### Instructions for the task
Lines to restate from the data below: from the one containing "[0]) 100 st).1 = Ok body" to the one containing "as (Hv2 & Hok & _).", both included. Give them again exactly, and only them.

(Stored data)
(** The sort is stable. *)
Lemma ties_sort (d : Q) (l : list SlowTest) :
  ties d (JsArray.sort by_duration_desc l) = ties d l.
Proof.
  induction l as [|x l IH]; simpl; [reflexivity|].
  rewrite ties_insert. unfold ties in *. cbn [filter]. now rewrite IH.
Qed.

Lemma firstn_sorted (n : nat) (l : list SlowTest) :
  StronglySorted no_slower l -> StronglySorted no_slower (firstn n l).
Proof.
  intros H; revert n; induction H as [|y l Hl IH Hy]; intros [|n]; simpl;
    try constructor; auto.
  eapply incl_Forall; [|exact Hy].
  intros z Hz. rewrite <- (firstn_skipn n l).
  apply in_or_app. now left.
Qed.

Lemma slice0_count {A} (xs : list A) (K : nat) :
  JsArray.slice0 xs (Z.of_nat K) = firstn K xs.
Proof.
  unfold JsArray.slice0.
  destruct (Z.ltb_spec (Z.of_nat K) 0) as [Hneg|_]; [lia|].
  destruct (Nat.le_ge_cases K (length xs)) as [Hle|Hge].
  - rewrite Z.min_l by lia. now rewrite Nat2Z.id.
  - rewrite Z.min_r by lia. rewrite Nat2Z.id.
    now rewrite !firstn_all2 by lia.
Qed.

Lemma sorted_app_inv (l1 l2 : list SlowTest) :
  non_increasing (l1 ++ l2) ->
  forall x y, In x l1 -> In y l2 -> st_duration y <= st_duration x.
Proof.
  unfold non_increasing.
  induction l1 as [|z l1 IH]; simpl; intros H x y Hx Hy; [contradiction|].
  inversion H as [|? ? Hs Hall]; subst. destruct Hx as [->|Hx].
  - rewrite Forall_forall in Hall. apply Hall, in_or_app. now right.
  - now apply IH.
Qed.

---

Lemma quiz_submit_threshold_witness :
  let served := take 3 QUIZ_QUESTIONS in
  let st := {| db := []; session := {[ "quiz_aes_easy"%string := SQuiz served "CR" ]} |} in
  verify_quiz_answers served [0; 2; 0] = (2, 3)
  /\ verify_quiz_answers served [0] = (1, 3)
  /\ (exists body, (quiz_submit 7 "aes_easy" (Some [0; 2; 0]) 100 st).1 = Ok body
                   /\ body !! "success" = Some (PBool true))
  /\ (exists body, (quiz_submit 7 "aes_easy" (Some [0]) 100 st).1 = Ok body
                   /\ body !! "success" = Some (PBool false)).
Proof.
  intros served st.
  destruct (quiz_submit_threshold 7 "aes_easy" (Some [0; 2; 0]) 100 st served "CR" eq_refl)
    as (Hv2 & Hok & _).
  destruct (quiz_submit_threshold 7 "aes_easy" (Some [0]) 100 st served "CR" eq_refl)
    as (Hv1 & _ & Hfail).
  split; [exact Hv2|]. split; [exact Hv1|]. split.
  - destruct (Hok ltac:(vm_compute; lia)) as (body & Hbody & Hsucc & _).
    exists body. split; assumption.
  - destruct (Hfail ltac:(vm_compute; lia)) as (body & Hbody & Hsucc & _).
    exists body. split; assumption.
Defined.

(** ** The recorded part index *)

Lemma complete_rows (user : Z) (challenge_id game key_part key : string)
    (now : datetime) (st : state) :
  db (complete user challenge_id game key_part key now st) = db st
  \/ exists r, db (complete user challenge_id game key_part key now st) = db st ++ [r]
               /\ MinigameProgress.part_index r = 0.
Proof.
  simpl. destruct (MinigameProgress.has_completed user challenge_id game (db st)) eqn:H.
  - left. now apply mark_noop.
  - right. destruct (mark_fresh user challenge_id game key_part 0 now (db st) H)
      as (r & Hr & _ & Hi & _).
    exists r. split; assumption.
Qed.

### Result for this exercise
  /\ (exists body, (quiz_submit 7 "aes_easy" (Some [0]) 100 st).1 = Ok body
                   /\ body !! "success" = Some (PBool false)).
Proof.
  intros served st.
  destruct (quiz_submit_threshold 7 "aes_easy" (Some [0; 2; 0]) 100 st served "CR" eq_refl)
    as (Hv2 & Hok & _).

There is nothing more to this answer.